# Topological Divergence Results

Load, visualise, and summarise the topological divergences computed for the test systems.

In [2]:
import os
import pickle
from trajectories import generate_trajectories
from plots_and_correlates import plot_lce_estimate_and_correlation
from lca_supervised_learning import score_classification
from lca_supervised_learning import score_regression
from lca_supervised_learning import score_regression_pos
from lca_supervised_learning import score_regression_KNN
from lca_supervised_learning import score_regression_pos_KNN


In [3]:
SYS_NAMES = ["henon", "ikeda", "logistic", "tinkerbell"]
# SYS_NAMES = ["logistic" "henon"]
DIV_TYPES = ["dmt", "mt", "hvg", "ph"]
# DIV_TYPES = ["dmt", "mt"]
RES_TYPES = ["correlations", "divergences"]

In [4]:
SEED = 42
SAMPLES = 500
LENGTH = 500
experimental_data = generate_trajectories(
    RANDOM_SEED=SEED, TS_LENGTH=LENGTH, CONTROL_PARAM_SAMPLES=SAMPLES
)

Experiment config -- SEED:42, LENGTH:500, SAMPLES:500


In [5]:
logistic_trajectories = experimental_data["logistic"]["trajectories"]
logistic_lces = experimental_data["logistic"]["lces"]
logistic_control_params = experimental_data["logistic"]["sys_params"]

In [6]:
henon_trajectories = experimental_data["henon"]["trajectories"]
henon_lces = experimental_data["henon"]["lces"]
henon_control_params = experimental_data["henon"]["sys_params"]

In [7]:
ikeda_trajectories = experimental_data["ikeda"]["trajectories"]
ikeda_lces = experimental_data["ikeda"]["lces"]
ikeda_control_params = experimental_data["ikeda"]["sys_params"]

In [8]:
tinkerbell_trajectories = experimental_data["tinkerbell"]["trajectories"]
tinkerbell_lces = experimental_data["tinkerbell"]["lces"]
tinkerbell_control_params = experimental_data["tinkerbell"]["sys_params"]

In [9]:
system_data = {
    "logistic": {
        "trajectories": logistic_trajectories,
        "lces": logistic_lces,
        "control_params": logistic_control_params,
        "param_name": "r",
    },
    "henon": {
        "trajectories": henon_trajectories,
        "lces": henon_lces,
        "control_params": henon_control_params,
        "param_name": "a",
    },
    "ikeda": {
        "trajectories": ikeda_trajectories,
        "lces": ikeda_lces,
        "control_params": ikeda_control_params,
        "param_name": "a",
    },
    "tinkerbell": {
        "trajectories": tinkerbell_trajectories,
        "lces": tinkerbell_lces,
        "control_params": tinkerbell_control_params,
        "param_name": "a",
    },
}

In [10]:
def find_first_matching_file(path, prefix):
    for filename in os.listdir(path):
        if filename.startswith(prefix):
            return os.path.join(path, filename)


In [11]:
def load_results_file(sys_name, div_name, res_type="correlations", seed=42, length=1000, samples=500):

    assert sys_name in SYS_NAMES, "unrecognised system name"
    assert div_name in DIV_TYPES, "unrecognised divergence name"
    assert res_type in RES_TYPES, "unrecognised results type"

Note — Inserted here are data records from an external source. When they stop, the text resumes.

Definition exec_cache (d : DecodedInstr) : M Z :=
  c ← gets core;
  if negb (cp0_usable c) then cpu_unusable 0
  else
    virt_addr ← addr_of d;
    let cache_op_ := rt d in
    let op := cache_op_ .& 0x1C in
    let sel := cache_op_ .& 3 in
    let r10k_index_op :=
      R10K_CACHE_OPS model &&
      (if op =? C_R10K_CBARRIER then sel =? CACH_PI
       else if op =? C_R10K_ILD then (sel =? CACH_PI) || (sel =? CACH_PD) || (sel =? CACH_SD)
       else if op =? C_R10K_ISD then (sel =? CACH_SI) || (sel =? CACH_SD)
       else false) in
    let needs_translation :=
      negb r10k_index_op && existsb (Z.eqb op) [C_CDX; C_HINV; C_HWBINV; C_HWB; C_HSV] in
    tr ← (if needs_translation : bool then nanotlb_translate model Read virt_addr
          else mret (tr_ok virt_addr 0));
    if is_exception tr then handle_exception (tr_status tr)
    else
      let stores_taglo := (op =? C_IST) || (r10k_index_op && (op =? C_R10K_ISD)) in
      c ← gets core;
      let phys_addr_or_taglo :=
        if stores_taglo then shl 64 (cp0_taghi (cp0 c)) 32 .| u32 (cp0_taglo (cp0 c))
        else tr_phys tr in
      when_ (R10K_CACHE_OPS model) (upd_cache (fun m => set_cache_ecc m (cp0_ecc (cp0 c))));;
      result ← with_cache (fun m => cache_op m cache_op_ virt_addr phys_addr_or_taglo);
      when_ (R10K_CACHE_OPS model && (op =? C_R10K_ILD))
        (ecc ← gets (fun e => cache_op_ecc (cache e));
         upd_cp0 (fun p => p <| cp0_ecc := ecc |>);;
         upd_cache (fun m => set_cache_ecc m ecc));;
      when_ ((op =? C_ILT) || (r10k_index_op && (op =? C_R10K_ILD)))
        (upd_cp0 (fun p => p <| cp0_taglo := result .& 0xFFFFFFFF |>
                             <| cp0_taghi := u32 (result .>> 32) |>));;
      handle_exec_complete.
(* ===== verification/CpuPages.v ===== *)
(** * Translation is uniform over a 4 KiB page

    The translation caches keep a page's frame and rebuild addresses from it,
    so what the slow path answers for one address of a page must determine
    what it answers for the others. *)

From S2P Require Import Prelude Tlb CpuTimer CpuCore CpuDecode CpuExec.

(** ** The MIPS address space: a specification of address translation

    [segment] says what the addressing mode, the privilege and the address
    alone decide: an unmapped window (with its physical address and cache
    attribute), a segment the TLB maps, or an address error.  The executor's
    [translate_32bit_impl]/[translate_64bit_impl] are this classification
    followed by a TLB lookup ([translate_at_segment]). *)

Module CpuSegments.

Import Tlb CpuCore CpuDecode CpuExec.

Inductive Segment :=
| Unmapped (pa c : Z)
| Mapped (xtlb : bool)
| AddressError.

Section segments.
Context (model : CpuModel).

Definition kernel_only (priv : PrivilegeMode) (s : Segment) : Segment :=
  if is_kernel priv then s else AddressError.
Definition kernel_or_supervisor (priv : PrivilegeMode) (s : Segment) : Segment :=
  if is_kernel priv || is_supervisor priv then s else AddressError.

Definition segment32 (priv : PrivilegeMode) (status config va : Z) : Segment :=
  let seg := u32 va .>> 29 in
  if seg <=? 3 then
    if has status STATUS_ERL then Unmapped (u32 va) TR_UNCACHED else Mapped false
  else if seg =? 4 then
    kernel_only priv (Unmapped (u32 va .& 0x1FFFFFFF) (decode_cache_attr model config))
  else if seg =? 5 then kernel_only priv (Unmapped (u32 va .& 0x1FFFFFFF) TR_UNCACHED)
  else if seg =? 6 then kernel_or_supervisor priv (Mapped false)
  else kernel_only priv (Mapped false).

Definition ckseg (config va : Z) : Segment :=
  let seg := (u32 va .>> 29) .& 0x7 in
  if va .>> 32 =? 0xFFFFFFFF then
    if seg =? 4 then Unmapped (u32 va .& 0x1FFFFFFF) (decode_cache_attr model config)
    else if seg =? 5 then Unmapped (u32 va .& 0x1FFFFFFF) TR_UNCACHED
    else Mapped true
  else Mapped true.

Definition segment64 (priv : PrivilegeMode) (status config va : Z) : Segment :=
  let top := va .>> 62 in
  if top =? 0 then
    if negb (va .>> 40 =? 0) then AddressError
    else if has status STATUS_ERL then Unmapped (fold_phys model va) TR_UNCACHED
    else Mapped true
  else if top =? 1 then kernel_or_supervisor priv (Mapped true)
  else if top =? 2 then
    let c := (va .>> 59) .& 0x7 in
    if (2 <=? c) && (c <=? 7) then
      kernel_only priv (Unmapped (fold_phys model (va .& 0x07FFFFFFFFFFFFFF)) (decode_cache_attr model c))
    else AddressError
  else kernel_only priv (ckseg config va).

Definition segment (is64 : bool) (priv : PrivilegeMode) (status config va : Z) : Segment :=
  if is64 then segment64 priv status config va else segment32 priv status config va.

(** What a lookup result means to the access. *)
Definition of_tlb (xtlb : bool) (at_ : AccessType) (r : TlbResult) : TranslateResult :=
  let code := if is_write at_ then EXC_TLBS else EXC_TLBL in
  match r with
  | Hit pa c dirty global =>
      if is_write at_ && negb dirty then tr_exc (exec_exception EXC_MOD)
      else tr_ok_mapped (fold_phys model pa) (CacheAttr_code c) global
  | Miss _ => tr_exc (if xtlb then exec_xtlb_miss code else exec_tlb_miss code)
  | Invalid _ => tr_exc (exec_exception code)
  | Modified _ => tr_exc (exec_exception EXC_MOD)
  end.

Definition address_error_result (at_ : AccessType) : TranslateResult :=
  tr_exc (exec_exception (if is_write at_ then EXC_ADES else EXC_ADEL)).

Context {T C : Type} `{TlbOps T} `{MemOps C}.

Lemma translate_at_segment debug is64 priv va at_ (e : Exec T C) :
  translate_at model debug is64 priv va at_ e =
  match segment is64 priv (cp0_status (cp0 (core e))) (cp0_config (cp0 (core e))) va with
  | Unmapped pa c => Some (tr_ok pa c, e)
  | Mapped xtlb => tlb_translate_impl model debug xtlb va at_ e
  | AddressError => address_error debug va at_ e
  end.
Proof.
  unfold translate_at, translate_64bit_impl, translate_32bit_impl, segment, segment64, segment32,
    ckseg, kernel_only, kernel_or_supervisor, kseg0_cache_attr, mbind, M_bind, mret, M_ret, gets.
  destruct is64; repeat case_match; congruence.
Qed.

End segments.

End CpuSegments.

Module CpuPages.

Import Tlb CpuCore CpuDecode CpuExec CpuSegments.

Definition page (va : Z) : Z := va .& bnot 64 0xFFF.

(** The address [va] becomes in the frame of [pa]. *)
Definition at_page (pa va : Z) : Z := (pa .& bnot 64 0xFFF) .| (va .& 0xFFF).

Definition same_page (va va' : Z) : Prop := va .>> 12 = va' .>> 12.

Lemma same_page_bit va va' i : same_page va va' -> 12 <= i -> Z.testbit va i = Z.testbit va' i.
Proof.
  intros Hs Hi. replace i with ((i - 12) + 12) by lia.
  rewrite <- !Z.shiftr_spec by lia. by rewrite Hs.
Qed.

Lemma mask_bit i : 0 <= i -> Z.testbit 0xFFF i = (i <? 12).
Proof. intros. change 0xFFF with (Z.ones 12). by apply ones_testbit. Qed.

Lemma page_mask_bit i : 0 <= i -> Z.testbit (bnot 64 0xFFF) i = (12 <=? i) && (i <? 64).
Proof.
  intros. unfold bnot. rewrite Z.land_spec, Z.lnot_spec, mask_bit, ones_testbit by lia.
  zbits_split; reflexivity.
Qed.

Lemma at_page_bit pa va i :
  0 <= i -> fits 64 pa ->
  Z.testbit (at_page pa va) i = if i <? 12 then Z.testbit va i else Z.testbit pa i.
Proof.
  intros Hi Hpa. unfold at_page. rewrite Z.lor_spec, !Z.land_spec, page_mask_bit, mask_bit by lia.
  destruct (Z.ltb_spec i 12); destruct (Z.leb_spec 12 i); try lia; simpl.
  - by rewrite andb_false_r, andb_true_r.
  - destruct (Z.ltb_spec i 64); rewrite ?andb_true_r, ?andb_false_r, ?orb_false_r; [done|].
    by rewrite (fits_testbit 64 pa) by (done || lia).
Qed.

Lemma page_same va va' : fits 64 va -> fits 64 va' -> page va = page va' <-> same_page va va'.
Proof.
  intros Hv Hv'. split.
  - intros Hp. apply Z.bits_inj'. intros i Hi. rewrite !Z.shiftr_spec by lia.
    destruct (Z.ltb_spec (i + 12) 64).
    + assert (Hb : Z.testbit (page va) (i + 12) = Z.testbit (page va') (i + 12)) by by rewrite Hp.
      unfold page in Hb. rewrite !Z.land_spec, page_mask_bit in Hb by lia.
      destruct (Z.leb_spec 12 (i + 12)); [|lia]. destruct (Z.ltb_spec (i + 12) 64); [|lia].
      by rewrite !andb_true_r in Hb.
    + by rewrite !(fits_testbit 64) by (done || lia).
  - intros Hs. apply Z.bits_inj'. intros i Hi. unfold page. rewrite !Z.land_spec, page_mask_bit by lia.
    destruct (Z.leb_spec 12 i); [|by rewrite !andb_false_r].
    by rewrite (same_page_bit va va' i).
Qed.

Lemma at_page_self pa : fits 64 pa -> at_page pa pa = pa.
Proof.
  intros. apply Z.bits_inj'. intros i Hi. rewrite at_page_bit by done. by case_match.
Qed.

Lemma at_page_fits pa va : fits 64 pa -> fits 64 (at_page pa va).
Proof.
  intros. apply lor_fits; [lia|apply land_fits_l; [lia|done]|].
  apply (fits_mono 12); [|lia]. apply land_fits_r; [lia|]. split; [lia|done].
Qed.

Lemma at_page_arith pa va : fits 64 pa -> at_page pa va = (pa / 4096) * 4096 + va mod 4096.
Proof.
  intros Hpa. change 4096 with (2 ^ 12). rewrite <- lor_block;
    [|lia|apply Z.mod_pos_bound; lia].
  apply Z.bits_inj'. intros i Hi. rewrite at_page_bit by done.
  rewrite Z.lor_spec. rewrite <- Z.shiftr_div_pow2, <- Z.shiftl_mul_pow2 by lia.
  fold (wrap 12 va). rewrite shiftl_testbit, wrap_testbit by lia.
  destruct (Z.ltb_spec i 12); destruct (Z.leb_spec 12 i); try lia; simpl; [done|].
  rewrite Z.shiftr_spec, orb_false_r by lia. f_equal. lia.
Qed.

(** ** Physical address folding *)

(** The board's alias and mask work on whole pages. *)
Definition page_aligned (x : Z) : Prop := exists q, x = q * 4096 /\ 0 <= q < 2 ^ 52.

Record model_ok (m : CpuModel) : Prop := {
  mo_alias : match phys_alias m with
             | Some (base, size, target) => page_aligned base /\ page_aligned size /\ page_aligned target
             | None => True
             end;
  mo_mask : fits 64 (phys_mask m) /\ Z.land (phys_mask m) 0xFFF = 0xFFF;
}.

Lemma u64_shift_page x q r : 0 <= r < 4096 -> x = q * 4096 + r -> u64 x = (q mod 2 ^ 52) * 4096 + r.
Proof.
  intros Hr ->. unfold u64, wrap. change (2 ^ 64) with (2 ^ 52 * 4096).
  rewrite (Z.div_mod q (2 ^ 52)) at 1 by lia.
  replace ((2 ^ 52 * (q / 2 ^ 52) + q mod 2 ^ 52) * 4096 + r)
    with ((q mod 2 ^ 52) * 4096 + r + (q / 2 ^ 52) * (2 ^ 52 * 4096)) by ring.
  rewrite Z.mod_add by lia. apply Z.mod_small.
  pose proof (Z.mod_pos_bound q (2 ^ 52) ltac:(lia)). lia.
Qed.

Lemma land_page pa va' m :
  fits 64 pa -> Z.land m 0xFFF = 0xFFF -> at_page pa va' .& m = at_page (pa .& m) va'.
Proof.
  intros Hx Hm. apply Z.bits_inj'. intros i Hi. rewrite Z.land_spec, !at_page_bit
    by (done || by apply land_fits_l).
  destruct (Z.ltb_spec i 12); [|by rewrite Z.land_spec].
  assert (Hb : Z.testbit (m .& 0xFFF) i = true) by (rewrite Hm, mask_bit; lia).
  rewrite Z.land_spec in Hb. apply andb_true_iff in Hb as [-> _]. apply andb_true_r.
Qed.

Lemma fold_phys_page m pa va :
  model_ok m -> fits 64 pa -> fold_phys m (at_page pa va) = at_page (fold_phys m pa) va.
Proof.
  intros [Ha [Hmf Hm]] Hpa. unfold fold_phys. set (msk := phys_mask m) in *.
  assert (Hmask : forall x, fits 64 x -> at_page x va .& msk = at_page (x .& msk) va)
    by (intros; by apply land_page).
  destruct (phys_alias m) as [[[base size] target]|]; [|by apply Hmask].
  destruct Ha as ((b & -> & Hb) & (s & -> & Hs) & (t & -> & Ht)).
  pose proof (Z.div_mod pa 4096 ltac:(lia)) as Hd. pose proof (Z.mod_pos_bound pa 4096 ltac:(lia)).
  pose proof (Z.mod_pos_bound va 4096 ltac:(lia)).
  rewrite !at_page_arith by done.
  rewrite (u64_shift_page (pa - b * 4096) (pa / 4096 - b) (pa mod 4096)) by lia.
  rewrite (u64_shift_page (pa / 4096 * 4096 + va mod 4096 - b * 4096) (pa / 4096 - b) (va mod 4096)) by lia.
  set (k := (pa / 4096 - b) mod 2 ^ 52).
  replace (k * 4096 + va mod 4096 <? s * 4096) with (k * 4096 + pa mod 4096 <? s * 4096)
    by (destruct (Z.ltb_spec (k * 4096 + pa mod 4096) (s * 4096)),
          (Z.ltb_spec (k * 4096 + va mod 4096) (s * 4096)); lia).
  destruct (Z.ltb_spec (k * 4096 + pa mod 4096) (s * 4096)).
  - rewrite <- Hmask by (apply wrap_fits; lia). f_equal. rewrite at_page_arith by (apply wrap_fits; lia).
    rewrite (u64_shift_page (pa / 4096 * 4096 + va mod 4096 - b * 4096 + t * 4096)
               (pa / 4096 - b + t) (va mod 4096)) by lia.
    rewrite (u64_shift_page (pa - b * 4096 + t * 4096) (pa / 4096 - b + t) (pa mod 4096)) by lia.
    rewrite Z.div_add_l, (Z.div_small (pa mod 4096)) by lia. lia.
  - rewrite <- (at_page_arith pa va) by done. by apply Hmask.
Qed.

(** ** Segments *)

Definition at_segment (s : Segment) (va : Z) : Segment :=
  match s with
  | Unmapped pa c => Unmapped (at_page pa va) c
  | _ => s
  end.

Lemma shiftr_page va va' k : same_page va va' -> 12 <= k -> va .>> k = va' .>> k.
Proof.
  intros Hs Hk. replace k with (12 + (k - 12)) by lia. rewrite <- !Z.shiftr_shiftr by lia. by rewrite Hs.
Qed.

Lemma shiftr32_page va va' : same_page va va' -> u32 va .>> 29 = u32 va' .>> 29.
Proof.
  intros Hs. unfold u32. zbits. apply same_page_bit; [done|lia].
Qed.

Lemma u32_page va va' : same_page va va' -> u32 va' = at_page (u32 va) va'.
Proof.
  intros Hs. apply Z.bits_inj'. intros i Hi. unfold u32.
  rewrite at_page_bit, !wrap_testbit by (done || lia || (apply (fits_mono 32); [apply wrap_fits; lia|lia])).
  destruct (Z.ltb_spec i 12); destruct (Z.ltb_spec i 32); try lia; simpl; try done.
  symmetry. apply same_page_bit; [done|lia].
Qed.

Lemma self_page va va' : same_page va va' -> fits 64 va -> fits 64 va' -> va' = at_page va va'.
Proof.
  intros Hs Hv Hv'. apply Z.bits_inj'. intros i Hi. rewrite at_page_bit by done.
  case_match; [done|]. symmetry. apply same_page_bit; [done|]. by apply Z.ltb_ge.
Qed.

Lemma segment_page m is64 priv status config va va' :
  model_ok m -> fits 64 va -> fits 64 va' -> same_page va va' ->
  segment m is64 priv status config va' = at_segment (segment m is64 priv status config va) va'.
Proof.
  intros Hm Hv Hv' Hs.
  assert (Hu : fits 64 (u32 va)) by (apply (fits_mono 32); [apply wrap_fits; lia|lia]).
  unfold segment, segment32, segment64, ckseg, kernel_only, kernel_or_supervisor.
  rewrite <- (shiftr32_page va va' Hs), <- !(shiftr_page va va' _ Hs) by lia.
  rewrite (u32_page va va' Hs).
  destruct is64; repeat case_match; simplify_eq; cbn [at_segment]; try done;
    try (f_equal; apply land_page; done).
  - rewrite (self_page va va') at 1 by done. f_equal. by apply fold_phys_page.
  - f_equal. rewrite (self_page va va') at 1 by done. rewrite land_page by done.
    apply fold_phys_page; [done|]. apply land_fits_l; [lia|done].
Qed.

End CpuPages.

    results_dir = "./outputs/data/divergence_results"
    filename_prefix = f"SEED_{seed}__LENGTH_{length}__SAMPLES_{samples}__{sys_name}_{div_name}_{res_type}__"
    filename = find_first_matching_file(results_dir, filename_prefix)

    with open(filename, 'rb') as results_file:
        data = pickle.load(results_file)

    return data

## Visualise divergences and get Spearman and supervised learning results

In [12]:
DIVS_TO_REPORT = [
    "cophenetic",
    "cophenetic_reverse",
    # "bottleneck",
    # "wasserstein",
    # "cophenetic_linf",
    # "cophenetic_reverse_linf",
]

# MASKS = [0.1, 0.2, 0.3, 0.4, 0.5]
# DIVS_TO_REPORT.extend([f"interleaving_{mask}_None" for mask in MASKS])
# DIVS_TO_REPORT.extend([f"interleaving_edge_{mask}_None" for mask in MASKS])
# DIVS_TO_REPORT.extend([f"interleaving_length_{mask}_None" for mask in MASKS])


def generate_correlations_and_scores_from_results_files(
    system_data, SYS_NAMES=SYS_NAMES, DIV_TYPES=DIV_TYPES
):
    correlations_and_scores = {}
    res_type = "divergences"
    for sys_name in SYS_NAMES:
        sys_data = system_data[sys_name]
        param_name = sys_data["param_name"]
        lces_actual = sys_data["lces"]
        control_params = sys_data["control_params"]
        for div_type in DIV_TYPES:
            divergence_results = load_results_file(
                sys_name,
                div_type,
                res_type=res_type,
                seed=SEED,
                length=LENGTH,
                samples=SAMPLES,
            )
            divergence_data = divergence_results["data"]
            for div_name, divergences in divergence_data.items():
                # if div_name not in DIVS_TO_REPORT:
                #     continue
                div_name = f"{div_name} divergence"
                correlations_and_scores[
                    div_name, sys_name, LENGTH
                ] = plot_lce_estimate_and_correlation(
                    div_name,
                    sys_name,
                    param_name,
                    divergences,
                    lces_actual,
                    control_params,
                    LENGTH,
                    plot_actual=True,
                    save_plot=True,
                    sharey=False,
                    logy=False,
                    twoy=True,
                    show_plot=False,
                )
                correlations_and_scores[div_name, sys_name, LENGTH] |= {
                    "classification_f1": score_classification(
                        divergences.reshape(-1, 1), lces_actual
                    ),
                    "regression_neg_mean_absolute": score_regression(
                        divergences.reshape(-1, 1), lces_actual
                    ),
                    "pos_regression_neg_mean_absolute": score_regression_pos(
                        divergences.reshape(-1, 1), lces_actual
                    ),
                    "regression_neg_mean_absolute_poly": score_regression_KNN(
                        divergences.reshape(-1, 1), lces_actual
                    ),
                    "pos_regression_neg_mean_absolute_poly": score_regression_pos_KNN(
                        divergences.reshape(-1, 1), lces_actual
                    ),
                }
    return correlations_and_scores


In [13]:
all_results_divergences = generate_correlations_and_scores_from_results_files(
    system_data, SYS_NAMES=SYS_NAMES, DIV_TYPES=DIV_TYPES
)

In [14]:
# with open(f"outputs/data/LINF_results_{LENGTH}.pkl", "wb") as file:
#     pickle.dump(all_results_divergences, file)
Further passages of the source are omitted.